**EXERCISE GOAL:**
Which lines of the entries contain the string "search"? Copy each of them.

**RECORD SET:**

(** * node-buspirate: the protocol engine of [lib/buspirate.js] and [lib/uart.js]

    A shallow embedding of the Bus Pirate bindings.  The session object
    ([BusPirate] and its [Uart] driver) is a record, the promise chains of
    the operations are trees of suspension points ([prom]), and the Node
    event loop is a step function over events: a user call, an inbound
    chunk, the callback of a [port.write], a timer.

    Conventions.
    - Numbers are integers ([Z]); the 32-bit wrap-around of the JavaScript
      bit operators is written out in [int32].
    - Strings are ASCII, one byte per character, so the length of a string
      is also its length in bytes.
    - One event is one turn of the event loop: the continuations resumed by
      the event run up to their next suspension point before the next event
      is taken.
    - [this.log] and [console.log] only print and are left out.
    - Line numbers are those of [src/lib/buspirate.js], which holds
      [buspirate.js] followed by [uart.js].  The [Spi] driver ([lib/spi.js])
      is not among the sources and is left out.
    - Of the callback version of the engine in [src/index.js] the
      configuration byte and the waiter closure are embedded, in a part of
      their own. *)

From Stdlib Require Import ZArith Lia.
From Stdlib.Strings Require Import Byte Ascii.
From stdpp Require Import base list strings gmap.

#[global] Instance byte_eqdec : EqDecision byte := Byte.byte_eq_dec.

(** ** Bytes and buffers *)

(** Storing a number into a [Buffer] keeps its low eight bits. *)
Definition byte_of_Z (z : Z) : byte :=
  default x00 (Byte.of_N (Z.to_N (z mod 256))).

(** The bytes of an ASCII string. *)
Definition bytes : string → list byte := String.list_byte_of_string.

(** A [RegExp] object is represented by its [exec] method on the decoded
    text: the matched substring [m[0]] of the first match, if any. *)
Record RegExp := { exec : list byte → option (list byte) }.

(** First occurrence of a literal: the regular expression [/lit/]. *)
Fixpoint search (lit text : list byte) : option (list byte) :=
  if bool_decide (take (length lit) text = lit) then Some lit
  else match text with
       | [] => None
       | _ :: text' => search lit text'
       end.

Definition literal (lit : list byte) : RegExp := {| exec := search lit |}.

(** What [expect] may be given: the documented string or array, a single
    number (as in [expect(0x1)]), or a [RegExp]. *)
Inductive expected :=
| ENum (n : Z)
| EStr (s : string)
| EArr (l : list Z)
| ERegExp (r : RegExp).

(** [expect], lines 279-284: [new Buffer(data)] for a string or an array,
    [new Buffer([data])] for anything else.  A [RegExp] inside an array is
    not a number and is stored as the byte 0. *)
Definition Buffer_from (data : expected) : list byte :=
  match data with
  | EStr s => bytes s
  | EArr l => byte_of_Z <$> l
  | ENum n => [byte_of_Z n]
  | ERegExp _ => [x00]
  end.

(** ** The waiter closure of [expect] (lines 291-327) *)

(** The variable [data] captured by the closure. *)
Inductive captured :=
| CBuffer (b : list byte)
| CRegExp (r : RegExp).

(** What one call of a waiter does. *)
Inductive verdict :=
| Keep (buf : list byte)                  (* return data_received *)
| Found (v : list byte) (buf : list byte) (* arr.splice(idx, 1); resolve(v); return buf *)
| Undefined.                              (* no return statement reached *)

(** The comparison loop of lines 313-317, [i] running from [n - 1] down to
    0; [true] when some position differs. *)
Fixpoint differs (n : nat) (data data_received : list byte) : bool :=
  match n with
  | 0 => false
  | S i =>
      if bool_decide (data !! i = data_received !! i)
      then differs i data data_received
      else true
  end.

Definition waiter (data : captured) (data_received : list byte) : verdict :=
  match data with
  | CRegExp r =>
      match exec r data_received with
      | Some m0 => Found m0 (drop (length m0) data_received)
      | None => Undefined
      end
  | CBuffer data =>
      if length data_received <? length data then Keep data_received
      else if length data =? 0
      then Found data_received (drop (length data_received) data_received)
      else if differs (length data) data data_received then Keep data_received
      else Found data (drop (length data) data_received)
  end.

(** ** Numbers *)

(** The operands and the result of [|] and [<<] are 32-bit signed. *)
Definition int32 (z : Z) : Z := ((z + 2 ^ 31) mod 2 ^ 32 - 2 ^ 31)%Z.
Definition bor (a b : Z) : Z := int32 (Z.lor (int32 a) (int32 b)).
Definition shl (a n : Z) : Z := int32 (Z.shiftl (int32 a) (Z.land n 31)).

(** ** Values, notifications and promise chains *)

Inductive value :=
| VUndefined
| VBool (b : bool)
| VString (s : string)
| VBuffer (b : list byte)
| VError (message : string).

(** How a call ended: its promise was fulfilled or rejected, or the call
    returned a plain value and no promise at all. *)
Inductive outcome :=
| Fulfilled (v : value)
| Rejected (e : value)
| Returned (v : value).

(** What [BusPirate.prototype.write] may be given. *)
Inductive outdata :=
| ONum (n : Z)
| OStr (s : string)
| OArr (l : list Z)
| OBuf (b : list byte).

Record uart_settings := {
  s_baudrate : Z;
  s_pin_output : Z;
  s_data_bits : Z;
  s_parity_bit : string;
  s_stop_bits : Z;
  s_idle_polarity : Z
}.

(** Events emitted on the [BusPirate] object and on its [Uart]. *)
Inductive notif :=
| NReceive (data : list byte)
| NMode (m : string)
| NPeripherals (code : Z)
| NError (err : value)
| NUartData (data : list byte)
| NReady
| NRxEcho (on : bool)
| NUartBridge.

(** The plain fields that the operations read and assign: [bp.mode],
    [uart.started], [uart.echo_rx_on], [uart.settings] ([None] is [{}]). *)
Record props := {
  mode : string;
  started : bool;
  echo_rx_on : bool;
  settings : option uart_settings
}.

Definition set_mode (m : string) (p : props) : props :=
  {| mode := m; started := started p; echo_rx_on := echo_rx_on p; settings := settings p |}.
Definition set_started (b : bool) (p : props) : props :=
  {| mode := mode p; started := b; echo_rx_on := echo_rx_on p; settings := settings p |}.
Definition set_echo_rx_on (b : bool) (p : props) : props :=
  {| mode := mode p; started := started p; echo_rx_on := b; settings := settings p |}.
Definition set_settings (s : uart_settings) (p : props) : props :=
  {| mode := mode p; started := started p; echo_rx_on := echo_rx_on p; settings := Some s |}.

(** A promise chain, as the tree of its suspension points.  The functions
    are the [then] callbacks; [PortWrite] passes the [err] argument of the
    [port.write] callback, [Expect] the bytes its waiter resolved with.
    [ProbeInterval] is the interval timer of [enter_binmode] (lines 138-152):
    [reject] is what follows the rejection of [p1], [k] receives the timer
    id. *)
Inductive prom :=
| Resolve (v : value)
| Reject (e : value)
| PortWrite (tx : outdata) (k : option value → prom)
| Expect (data : expected) (k : list byte → prom)
| SetTimeout (k : prom)
| ProbeInterval (reject : value → prom) (k : nat → prom)
| ClearInterval (tid : nat) (k : prom)
| Get (k : props → prom)
| Put (f : props → props) (k : prom)
| Emit (n : notif) (k : prom).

**EXERCISE SOLUTION:**
Fixpoint search (lit text : list byte) : option (list byte) :=
       | _ :: text' => search lit text'
Definition literal (lit : list byte) : RegExp := {| exec := search lit |}.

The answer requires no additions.